ON NON-OBLIGATORY STRUCTURAL TRANSFORMATIONS OF THE LITERARY TEXT


2023. № 2 (36), 121-127

Lomonosov Moscow State University

Abstract:

Many features of the structure of a translated literary text are due to the articulation inherent in the text. The structure of a modern translated text at the level of division into large fragments (parts, chapters, subchapters) is usually isomorphic to the structure of the original text. But both at the level of dividing the text into paragraphs, and at the level of the structure of the paragraph itself, the modern translated text is not always isomorphic to the original one — translators can combine short paragraphs into one, and make two or more from one paragraph, and also violate the structure of the paragraph itself, fragmenting sentences of the original or combining two or more sentences into one. The preservation of the rhythmic features of the original in the translation is also not facilitated by the fact that sometimes, for one reason or another, one or several sentences are not translated intentionally. The presence of translation notes is also important for the structural appearance of the translated text.
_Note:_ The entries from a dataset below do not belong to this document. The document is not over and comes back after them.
Definition fiber_create_from_thread (a_fiber a_node a_stats ctx : Z) : option creation :=
  if Z.eqb a_fiber NULL then Some (Creation NULL (Some ENOMEM) None [])
  else if Z.eqb a_node NULL then Some (Creation NULL (Some ENOMEM) None [])
  else if Z.eqb a_stats NULL then None
  else
    let f := FiberT FIBER_STATE_RUNNING NULL NULL 1 NULL a_node FIBER_DETACH_NONE NULL (LockStats (0, 0) (0, 2)) in
    if Z.eqb ctx FIBER_SUCCESS then Some (Creation a_fiber None (Some f) [a_fiber; a_node; a_stats])
    else Some (Creation NULL None None [a_node; a_stats]).

(** [fiber_create]: a fiber that was created is scheduled. *)
Definition fiber_create (a_fiber a_node a_stats ctx run_function param : Z) (queue : list Z)
    : option (creation * list Z) :=
  c ← fiber_create_no_sched a_fiber a_node a_stats ctx run_function param;
  Some (c, if Z.eqb (cr_ret c) NULL then queue else queue ++ [cr_ret c]).

(** [set_lock_stats]; a NULL argument leaves the field. *)
Definition set_lock_stats (st : lock_stats) (banned slice : option (Z * Z)) : lock_stats :=
  LockStats (default (banned_until st) banned) (default (slice_size st) slice).

(** Creating fibers.  A fiber is returned only when everything was allocated; it
    is then ready, joinable and scheduled once.  When an early allocation fails
    nothing stays allocated; when the context cannot be made the queue node and
    the statistics stay behind; when the statistics cannot be allocated the
    function dereferences NULL. *)
Theorem create_outcomes a_fiber a_node a_stats ctx run_function param queue :
  fiber_create a_fiber a_node a_stats ctx run_function param queue =
  if decide (a_fiber = NULL \/ a_node = NULL) then Some (Creation NULL (Some ENOMEM) None [], queue)
  else if decide (a_stats = NULL) then None
  else if decide (ctx = FIBER_SUCCESS) then
    Some (Creation a_fiber None
      (Some (FiberT FIBER_STATE_READY run_function param 1 NULL a_node FIBER_DETACH_NONE NULL (LockStats (0, 0) (0, 2))))
      [a_fiber; a_node; a_stats], queue ++ [a_fiber])
  else Some (Creation NULL None None [a_node; a_stats], queue).
Proof.
  unfold fiber_create, fiber_create_no_sched.
  destruct (Z.eqb_spec a_fiber NULL) as [E1|E1]; [by rewrite decide_True by auto|].
  destruct (Z.eqb_spec a_node NULL) as [E2|E2]; [by rewrite decide_True by auto|].
  rewrite decide_False by tauto. destruct (Z.eqb_spec a_stats NULL); case_decide; try done.
  destruct (Z.eqb_spec ctx FIBER_SUCCESS); case_decide; try done. cbn. by rewrite (proj2 (Z.eqb_neq _ _) E1).
Qed.
Lemma t_sleeps seconds useconds f args {A} (a b : A) :
  triple (Inv []) (s ← get; if fiber_context_p s then sleep_fiber this_fiber seconds useconds;; mret a
                            else resolve f;; call f args;; mret b) (fun _ => Inv []).
Proof.
  apply t_get. intros s. apply t_drop. destruct (fiber_context_p s); [|apply t_real].
  eapply t_seq; [apply t_sleep_fiber|apply t_ret_inv].
Qed.

(** Setting or clearing a flag, with the assertions around it. *)
Lemma t_set_flag fd b : in_range n fd ->
  triple (Inv [])
    (if (b : bool) then atomic_fetch_and fd (Z.lnot IO_FLAG_BLOCKING);;
                        v ← read_flags fd; assert_c (Z.eqb (Z.land v IO_FLAG_BLOCKING) 0)
     else atomic_fetch_or fd IO_FLAG_BLOCKING;;
          v ← read_flags fd; assert_c (negb (Z.eqb (Z.land v IO_FLAG_BLOCKING) 0))) (fun _ => Inv []).
Proof.
  intros Hfd w (H1 & H2 & H3). destruct (wf_flags _ _ _ H1 Hfd) as (t & v & Hf).
  destruct b.
  - rewrite (bind_done _ _ _ _ _ (fetch_and_done _ _ _ _ _ Hf)). set (v' := u8 _).
    assert (v' = 0 \/ v' = 2) as Hv'.
    { unfold v'. destruct Hf as (_ & _ & _ & _ & Hv). destruct (flag_cases v Hv) as [?|[?|[?|?]]]; subst; auto. }
    rewrite (bind_done _ _ _ _ _ (read_flags_done _ _ _ _ (has_flags_with w t fd v v' Hf ltac:(lia)))).
    assert (Z.eqb (Z.land v' IO_FLAG_BLOCKING) 0 = true) as -> by (by destruct Hv' as [Ev|Ev]; rewrite Ev).
    split_and!; [|done|done]. by eapply wf_insert; [| |lia].
  - rewrite (bind_done _ _ _ _ _ (fetch_or_done _ _ _ _ _ Hf)). set (v' := u8 _).
    assert (v' = 1 \/ v' = 3) as Hv'.
    { unfold v'. destruct Hf as (_ & _ & _ & _ & Hv). destruct (flag_cases v Hv) as [?|[?|[?|?]]]; subst; auto. }
    rewrite (bind_done _ _ _ _ _ (read_flags_done _ _ _ _ (has_flags_with w t fd v v' Hf ltac:(lia)))).
    assert (Z.eqb (Z.land v' IO_FLAG_BLOCKING) 0 = false) as -> by (by destruct Hv' as [Ev|Ev]; rewrite Ev).
    split_and!; [|done|done]. by eapply wf_insert; [| |lia].
Qed.

Lemma t_in_table {A} s fd (k : IO A) Q : in_range n fd -> triple (Inv []) k Q ->
  triple (fun w => Inv [] w /\ s = io w) (assert_c (fd_in_table s fd);; k) Q.
Proof.
  intros Hfd Hk w [Hw ->]. destruct (wf_flags _ _ _ (proj1 Hw) Hfd) as (t & v & Hf).
  rewrite (in_table_done _ _ _ _ Hf). rewrite (bind_done _ _ w tt w) by done. by apply Hk.
Qed.

Lemma t_fcntl fd cmd val : in_range n fd -> triple (Inv []) (fcntl fd cmd val) (fun _ => Inv []).
Proof.
  intros Hfd. unfold fcntl. apply t_get. intros s. destruct (_ && _).
  - apply t_in_table; [done|]. intros w Hw.
    pose proof (t_set_flag fd true Hfd w Hw) as Ht. revert Ht. unfold mbind, io_bind.
    destruct (atomic_fetch_and _ _ w) as [[] w1| |]; try done.
    destruct (read_flags fd w1) as [v w2| |]; try done. by destruct (assert_c _ w2).
  - apply t_drop. eapply t_seq; [apply t_resolve|]. apply t_call_ret, head_in.
Qed.

Lemma t_ioctl d request val pointee : in_range n d -> triple (Inv []) (ioctl d request val pointee) (fun _ => Inv []).
Proof.
  intros Hfd. unfold ioctl. apply t_get. intros s. destruct (_ && _).
  - destruct (Z.eqb val NULL).
    + intros w [(H1 & H2 & H3) ->]. split_and!; [by apply wf_set_errno|done|done].
    + apply t_in_table; [done|]. eapply t_seq; [apply t_set_flag; exact Hfd|]. apply t_ret_inv.
  - apply t_drop. eapply t_seq; [apply t_resolve|]. apply t_call_ret, head_in.
Qed.

Lemma t_lock v (a : Z) : triple (Inv []) (s ← get; put (set_locked s v);; mret a) (fun _ => Inv []).
Proof.
  apply t_get. intros s w [(H1 & H2 & H3) ->]. split_and!; [by apply wf_set_locked|done|done].
Qed.

End safety.

(** The descriptor a call works on is one of the process. *)
Definition op_ok (n : nat) (op : io_op) : Prop :=
  match op with
  | OAccept fd _ _ | OConnect fd _ _ | ORead fd _ _ | OReadv fd _ _ | ORecv fd _ _ _
  | ORecvfrom fd _ _ _ _ _ | ORecvmsg fd _ _ | OWrite fd _ _ | OWritev fd _ _ | OSend fd _ _ _
  | OSendto fd _ _ _ _ _ | OSendmsg fd _ _ | OFcntl fd _ _ | OIoctl fd _ _ _ | OClose fd => in_range n fd
  | _ => True
  end.

(** New descriptors are below the limit; other fibers keep the state well
    formed. *)
Definition answer_ok (n : nat) (op : io_op) (a : answer) : Prop :=
  match a with
  | Resume s => io_wf n s
  | Sys r _ out =>
      match op with
      | OSocket _ _ _ | OAccept _ _ _ => r < Z.of_nat n
      | OPipe | OSocketpair _ _ _ => Forall (in_range n) out
      | _ => True
      end
  end.


Lemma io_demo_wf : io_wf 4 io_demo.
Proof.
  split; try done.
  - eexists. split_and!; [done|done|]. repeat (constructor; [lia|]). constructor.
  - eexists. exact ev_wait_demo_inv.
Qed.


(** ** New connections *)

(** A blocking [accept] waits once.  If no connection is pending the fiber
    waits for one and calls again; whatever that second call reports is the
    result, "would block" included (another fiber may have taken the
    connection), and descriptor 0 is returned without being set up. *)
Theorem accept_retries_once this_fiber sockfd a l w s r e out rest :
  managed sockfd (io w) -> is_Some (wait_info (ev (io w)) !! Z.to_nat sockfd) ->
  sh_accept ∈ fibershim s -> woken this_fiber FIBER_SUCCESS s -> r <= 0 ->
  answers w = Sys (-1) EAGAIN [] :: Resume s :: Sys r e out :: rest ->
  exists w', io_exec this_fiber (OAccept sockfd a l) w = Done r w' /\ answers w' = rest /\
    trace w' = trace w ++ [ACall sh_accept [sockfd; a; l]; AWait sockfd FIBER_POLL_IN; ACall sh_accept [sockfd; a; l]] /\
    fd_info (io w') = fd_info s /\ (r < 0 -> errno (io w') = e).
Proof.
  intros Hm Hi Hs Hwk Hr Ha. cbn [io_exec]. unfold accept.
  destruct (resolve_done sh_accept w) as (w0 & E0 & Hf & A0 & T0 & _ & Hio). rewrite (bind_done _ _ _ _ _ E0).
  rewrite <- A0 in Ha. rewrite (bind_done _ _ _ _ _ (call_done _ _ w0 _ _ _ _ Hf Ha)). cbn [fst Z.ltb Z.compare].
  set (w1 := World _ _ _).
  assert (suspendable sh_accept sockfd (io w1)) as Hs1.
  { simpl. apply suspendable_errno. rewrite Hio. split; [done|]. by rewrite managed_shims. }
  rewrite (bind_done _ _ w1 true w1) by (eapply blocked_again; [apply Hs1|lia|reflexivity|reflexivity]).
  rewrite (bind_done _ _ _ _ _ (wait_done this_fiber sh_accept sockfd FIBER_POLL_IN w1 s _ Hs1 eq_refl)).
  rewrite Hwk. cbn [Z.eqb FIBER_SUCCESS]. set (w2 := World s _ _).
  rewrite (bind_done _ _ w2 r (World (if Z.ltb r 0 then set_errno s e else s) rest (trace w2 ++ [ACall sh_accept [sockfd; a; l]]))).
  2:{ by rewrite (bind_done _ _ _ _ _ (call_done _ _ w2 _ _ _ _ Hs eq_refl)). }
  rewrite (proj2 (Z.ltb_ge 0 r)) by lia. eexists. split; [reflexivity|]. split_and!; [done| | |].
  - simpl. rewrite T0. by rewrite <- !app_assoc.
  - simpl. by destruct (Z.ltb r 0).
  - intros Hneg. simpl. by rewrite (proj2 (Z.ltb_lt r 0)).
Qed.

Definition accept_world : world := World io_demo [Sys (-1) EAGAIN []; Resume io_demo; Sys (-1) EAGAIN []] [].

Lemma accept_retries_once_witness :
  exists w', io_exec 80 (OAccept 3 0 0) accept_world = Done (-1) w' /\ answers w' = [] /\
    trace w' = [] ++ [ACall sh_accept [3; 0; 0]; AWait 3 FIBER_POLL_IN; ACall sh_accept [3; 0; 0]] /\
    fd_info (io w') = fd_info io_demo /\ (-1 < 0 -> errno (io w') = EAGAIN).
Proof.
  apply (accept_retries_once 80 3 0 0 accept_world io_demo (-1) EAGAIN [] []).
  - exact io_demo_managed.
  - simpl. by eexists.
  - by do 8 right; left.
  - reflexivity.
  - lia.
  - reflexivity.
Defined.

(** Setting up a new socket: its flags, then its mode, then its options. *)
Lemma setup_socket_done w sock t v r1 e1 out1 rest :
  has_flags (io w) sock t v -> thread_locked (io w) = 0 -> answers w = Sys r1 e1 out1 :: rest ->
  exists w1, answers w1 = rest /\
    trace w1 = trace w ++ [ACall sh_fcntl [sock; F_SETFL; O_NONBLOCK]] /\
    fd_info (io w1) = Some (<[Z.to_nat sock:=3]> t) /\ max_fd (io w1) = max_fd (io w) /\
    thread_locked (io w1) = 0 /\ ev (io w1) = ev (io w) /\
    setup_socket sock w = (if Z.ltb r1 0 then mret r1 else r ← sys (ASetsockopt sock); mret r.1) w1.
Proof.
  intros Hf Hl Ha. unfold setup_socket. rewrite (bind_done get _ w (io w) w) by done. rewrite Hl. cbn [Z.eqb negb].
  rewrite (bind_done _ _ _ _ _ (mark_managed_done _ _ _ _ Hf)). set (w1 := with_flags w t sock 3).
  destruct (resolve_done sh_fcntl w1) as (w2 & E2 & Hin & A2 & T2 & _ & Hio). rewrite (bind_done _ _ _ _ _ E2).
  assert (answers w2 = Sys r1 e1 out1 :: rest) as Ha2 by (by rewrite A2).
  rewrite (bind_done _ _ _ _ _ (call_done _ _ w2 _ _ _ _ Hin Ha2)). cbn [fst].
  eexists. split; [|split; [|split; [|split; [|split; [|split; [|reflexivity]]]]]]; cbn [io answers trace];
    [done|by rewrite T2| | | |]; destruct (Z.ltb r1 0); cbn; by rewrite Hio.
Qed.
If before the XVI century. various kinds of translators’ comments were included in the translated text and together with it constituted a single work, then with the advent and, especially, the spread of printing and the realization that a work in a foreign language has its own form and its own author, these metatexts begin to be moved outside the translated work, forming a relatively independent text. The author of the article used for analysis modern translations of works of French literature: “The Glory of My Father” by Marcel Pagnol (translated by P. L. Baccheretti, T. Chugunova, 2018), “The Guermantes Side” by Marcel Proust (translated by E. V. Baevskaya, 2020), “Histories and short stories in verse” by Jean de Lafontaine (translation, afterword, article, comments by T. V. Chugunova, 2021).